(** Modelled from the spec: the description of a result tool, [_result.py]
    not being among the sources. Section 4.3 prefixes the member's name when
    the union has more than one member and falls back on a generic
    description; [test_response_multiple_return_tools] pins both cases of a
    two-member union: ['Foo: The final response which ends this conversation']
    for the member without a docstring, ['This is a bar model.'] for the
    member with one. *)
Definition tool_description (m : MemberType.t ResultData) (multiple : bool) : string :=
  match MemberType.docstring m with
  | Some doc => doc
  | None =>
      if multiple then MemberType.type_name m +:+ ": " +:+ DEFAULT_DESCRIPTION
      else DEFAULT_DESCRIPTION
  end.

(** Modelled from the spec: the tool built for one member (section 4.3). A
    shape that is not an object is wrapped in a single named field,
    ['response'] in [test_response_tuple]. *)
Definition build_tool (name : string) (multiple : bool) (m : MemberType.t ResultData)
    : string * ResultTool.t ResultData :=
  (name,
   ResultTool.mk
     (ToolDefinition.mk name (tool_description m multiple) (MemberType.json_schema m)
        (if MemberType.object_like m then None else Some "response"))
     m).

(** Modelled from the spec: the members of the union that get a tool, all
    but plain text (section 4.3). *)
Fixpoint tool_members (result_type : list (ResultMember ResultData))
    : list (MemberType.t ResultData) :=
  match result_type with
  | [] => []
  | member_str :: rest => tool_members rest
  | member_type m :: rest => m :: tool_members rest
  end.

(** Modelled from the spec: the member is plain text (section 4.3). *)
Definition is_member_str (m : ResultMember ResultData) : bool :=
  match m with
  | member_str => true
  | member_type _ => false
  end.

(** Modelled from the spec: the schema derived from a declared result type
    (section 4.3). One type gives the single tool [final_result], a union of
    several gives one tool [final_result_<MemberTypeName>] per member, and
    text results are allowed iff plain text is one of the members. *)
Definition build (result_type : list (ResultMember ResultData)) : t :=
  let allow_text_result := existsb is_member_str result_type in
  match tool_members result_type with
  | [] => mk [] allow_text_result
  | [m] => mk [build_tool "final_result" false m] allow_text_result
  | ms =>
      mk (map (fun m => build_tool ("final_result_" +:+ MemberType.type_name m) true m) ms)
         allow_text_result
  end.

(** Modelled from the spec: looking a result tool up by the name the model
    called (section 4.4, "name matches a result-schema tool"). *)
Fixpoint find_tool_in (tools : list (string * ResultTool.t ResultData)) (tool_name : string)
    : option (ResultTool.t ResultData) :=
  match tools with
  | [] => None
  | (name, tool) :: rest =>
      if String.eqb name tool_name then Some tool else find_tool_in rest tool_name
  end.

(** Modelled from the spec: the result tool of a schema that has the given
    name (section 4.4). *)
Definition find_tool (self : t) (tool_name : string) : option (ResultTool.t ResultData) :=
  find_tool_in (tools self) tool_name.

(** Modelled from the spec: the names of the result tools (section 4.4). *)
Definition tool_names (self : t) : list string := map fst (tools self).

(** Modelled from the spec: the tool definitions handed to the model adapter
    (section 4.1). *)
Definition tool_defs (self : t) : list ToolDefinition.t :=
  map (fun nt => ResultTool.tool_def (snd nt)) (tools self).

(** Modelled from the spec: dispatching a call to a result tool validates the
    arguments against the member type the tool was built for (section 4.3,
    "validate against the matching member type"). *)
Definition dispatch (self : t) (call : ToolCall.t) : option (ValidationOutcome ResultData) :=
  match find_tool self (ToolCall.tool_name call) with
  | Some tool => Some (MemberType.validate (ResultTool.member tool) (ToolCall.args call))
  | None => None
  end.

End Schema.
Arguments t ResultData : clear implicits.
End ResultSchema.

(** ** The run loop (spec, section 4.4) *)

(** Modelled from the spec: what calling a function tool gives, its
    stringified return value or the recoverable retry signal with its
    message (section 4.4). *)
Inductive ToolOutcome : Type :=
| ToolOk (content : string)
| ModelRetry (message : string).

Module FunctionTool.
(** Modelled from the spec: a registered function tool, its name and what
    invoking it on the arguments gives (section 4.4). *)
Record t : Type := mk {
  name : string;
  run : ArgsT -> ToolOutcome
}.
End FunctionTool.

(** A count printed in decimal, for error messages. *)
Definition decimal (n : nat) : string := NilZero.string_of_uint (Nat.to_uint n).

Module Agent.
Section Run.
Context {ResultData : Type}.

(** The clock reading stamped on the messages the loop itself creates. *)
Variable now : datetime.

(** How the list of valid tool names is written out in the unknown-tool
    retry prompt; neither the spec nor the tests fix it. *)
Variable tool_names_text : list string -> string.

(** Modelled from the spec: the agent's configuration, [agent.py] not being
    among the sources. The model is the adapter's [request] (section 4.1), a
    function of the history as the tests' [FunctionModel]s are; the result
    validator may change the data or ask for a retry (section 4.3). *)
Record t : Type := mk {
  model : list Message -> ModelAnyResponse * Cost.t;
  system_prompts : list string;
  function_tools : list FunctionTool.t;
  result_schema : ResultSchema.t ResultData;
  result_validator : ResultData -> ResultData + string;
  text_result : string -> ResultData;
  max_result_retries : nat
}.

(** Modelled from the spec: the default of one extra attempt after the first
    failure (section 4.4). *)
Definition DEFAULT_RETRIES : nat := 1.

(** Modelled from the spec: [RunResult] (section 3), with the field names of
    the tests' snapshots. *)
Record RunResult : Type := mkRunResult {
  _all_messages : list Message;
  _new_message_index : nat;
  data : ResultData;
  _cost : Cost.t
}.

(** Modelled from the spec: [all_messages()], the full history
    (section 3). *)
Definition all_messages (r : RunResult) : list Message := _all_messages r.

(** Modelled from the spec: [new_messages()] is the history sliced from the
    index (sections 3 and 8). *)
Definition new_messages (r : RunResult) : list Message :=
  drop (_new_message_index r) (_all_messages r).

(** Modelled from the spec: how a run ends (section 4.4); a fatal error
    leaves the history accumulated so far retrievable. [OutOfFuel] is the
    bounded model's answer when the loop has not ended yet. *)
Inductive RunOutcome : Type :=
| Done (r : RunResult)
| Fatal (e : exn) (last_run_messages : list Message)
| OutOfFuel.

·····

--- Problem statement ---
Extract each entry in full, exactly as given.

--- Exercise solution ---
(** Modelled from the spec: the description of a result tool, [_result.py]
    not being among the sources. Section 4.3 prefixes the member's name when
    the union has more than one member and falls back on a generic
    description; [test_response_multiple_return_tools] pins both cases of a
    two-member union: ['Foo: The final response which ends this conversation']
    for the member without a docstring, ['This is a bar model.'] for the
    member with one. *)
Definition tool_description (m : MemberType.t ResultData) (multiple : bool) : string :=
  match MemberType.docstring m with
  | Some doc => doc
  | None =>
      if multiple then MemberType.type_name m +:+ ": " +:+ DEFAULT_DESCRIPTION
      else DEFAULT_DESCRIPTION
  end.

(** Modelled from the spec: the tool built for one member (section 4.3). A
    shape that is not an object is wrapped in a single named field,
    ['response'] in [test_response_tuple]. *)
Definition build_tool (name : string) (multiple : bool) (m : MemberType.t ResultData)
    : string * ResultTool.t ResultData :=
  (name,
   ResultTool.mk
     (ToolDefinition.mk name (tool_description m multiple) (MemberType.json_schema m)
        (if MemberType.object_like m then None else Some "response"))
     m).

(** Modelled from the spec: the members of the union that get a tool, all
    but plain text (section 4.3). *)
Fixpoint tool_members (result_type : list (ResultMember ResultData))
    : list (MemberType.t ResultData) :=
  match result_type with
  | [] => []
  | member_str :: rest => tool_members rest
  | member_type m :: rest => m :: tool_members rest
  end.

(** Modelled from the spec: the member is plain text (section 4.3). *)
Definition is_member_str (m : ResultMember ResultData) : bool :=
  match m with
  | member_str => true
  | member_type _ => false
  end.

(** Modelled from the spec: the schema derived from a declared result type
    (section 4.3). One type gives the single tool [final_result], a union of
    several gives one tool [final_result_<MemberTypeName>] per member, and
    text results are allowed iff plain text is one of the members. *)
Definition build (result_type : list (ResultMember ResultData)) : t :=
  let allow_text_result := existsb is_member_str result_type in
  match tool_members result_type with
  | [] => mk [] allow_text_result
  | [m] => mk [build_tool "final_result" false m] allow_text_result
  | ms =>
      mk (map (fun m => build_tool ("final_result_" +:+ MemberType.type_name m) true m) ms)
         allow_text_result
  end.

(** Modelled from the spec: looking a result tool up by the name the model
    called (section 4.4, "name matches a result-schema tool"). *)
Fixpoint find_tool_in (tools : list (string * ResultTool.t ResultData)) (tool_name : string)
    : option (ResultTool.t ResultData) :=
  match tools with
  | [] => None
  | (name, tool) :: rest =>
      if String.eqb name tool_name then Some tool else find_tool_in rest tool_name
  end.

(** Modelled from the spec: the result tool of a schema that has the given
    name (section 4.4). *)
Definition find_tool (self : t) (tool_name : string) : option (ResultTool.t ResultData) :=
  find_tool_in (tools self) tool_name.

(** Modelled from the spec: the names of the result tools (section 4.4). *)
Definition tool_names (self : t) : list string := map fst (tools self).

(** Modelled from the spec: the tool definitions handed to the model adapter
    (section 4.1). *)
Definition tool_defs (self : t) : list ToolDefinition.t :=
  map (fun nt => ResultTool.tool_def (snd nt)) (tools self).

(** Modelled from the spec: dispatching a call to a result tool validates the
    arguments against the member type the tool was built for (section 4.3,
    "validate against the matching member type"). *)
Definition dispatch (self : t) (call : ToolCall.t) : option (ValidationOutcome ResultData) :=
  match find_tool self (ToolCall.tool_name call) with
  | Some tool => Some (MemberType.validate (ResultTool.member tool) (ToolCall.args call))
  | None => None
  end.

End Schema.
Arguments t ResultData : clear implicits.
End ResultSchema.

(** ** The run loop (spec, section 4.4) *)

(** Modelled from the spec: what calling a function tool gives, its
    stringified return value or the recoverable retry signal with its
    message (section 4.4). *)
Inductive ToolOutcome : Type :=
| ToolOk (content : string)
| ModelRetry (message : string).

Module FunctionTool.
(** Modelled from the spec: a registered function tool, its name and what
    invoking it on the arguments gives (section 4.4). *)
Record t : Type := mk {
  name : string;
  run : ArgsT -> ToolOutcome
}.
End FunctionTool.

(** A count printed in decimal, for error messages. *)
Definition decimal (n : nat) : string := NilZero.string_of_uint (Nat.to_uint n).

Module Agent.
Section Run.
Context {ResultData : Type}.

(** The clock reading stamped on the messages the loop itself creates. *)
Variable now : datetime.

(** How the list of valid tool names is written out in the unknown-tool
    retry prompt; neither the spec nor the tests fix it. *)
Variable tool_names_text : list string -> string.

(** Modelled from the spec: the agent's configuration, [agent.py] not being
    among the sources. The model is the adapter's [request] (section 4.1), a
    function of the history as the tests' [FunctionModel]s are; the result
    validator may change the data or ask for a retry (section 4.3). *)
Record t : Type := mk {
  model : list Message -> ModelAnyResponse * Cost.t;
  system_prompts : list string;
  function_tools : list FunctionTool.t;
  result_schema : ResultSchema.t ResultData;
  result_validator : ResultData -> ResultData + string;
  text_result : string -> ResultData;
  max_result_retries : nat
}.

(** Modelled from the spec: the default of one extra attempt after the first
    failure (section 4.4). *)
Definition DEFAULT_RETRIES : nat := 1.

(** Modelled from the spec: [RunResult] (section 3), with the field names of
    the tests' snapshots. *)
Record RunResult : Type := mkRunResult {
  _all_messages : list Message;
  _new_message_index : nat;
  data : ResultData;
  _cost : Cost.t
}.

(** Modelled from the spec: [all_messages()], the full history
    (section 3). *)
Definition all_messages (r : RunResult) : list Message := _all_messages r.

(** Modelled from the spec: [new_messages()] is the history sliced from the
    index (sections 3 and 8). *)
Definition new_messages (r : RunResult) : list Message :=
  drop (_new_message_index r) (_all_messages r).

(** Modelled from the spec: how a run ends (section 4.4); a fatal error
    leaves the history accumulated so far retrievable. [OutOfFuel] is the
    bounded model's answer when the loop has not ended yet. *)
Inductive RunOutcome : Type :=
| Done (r : RunResult)
| Fatal (e : exn) (last_run_messages : list Message)
| OutOfFuel.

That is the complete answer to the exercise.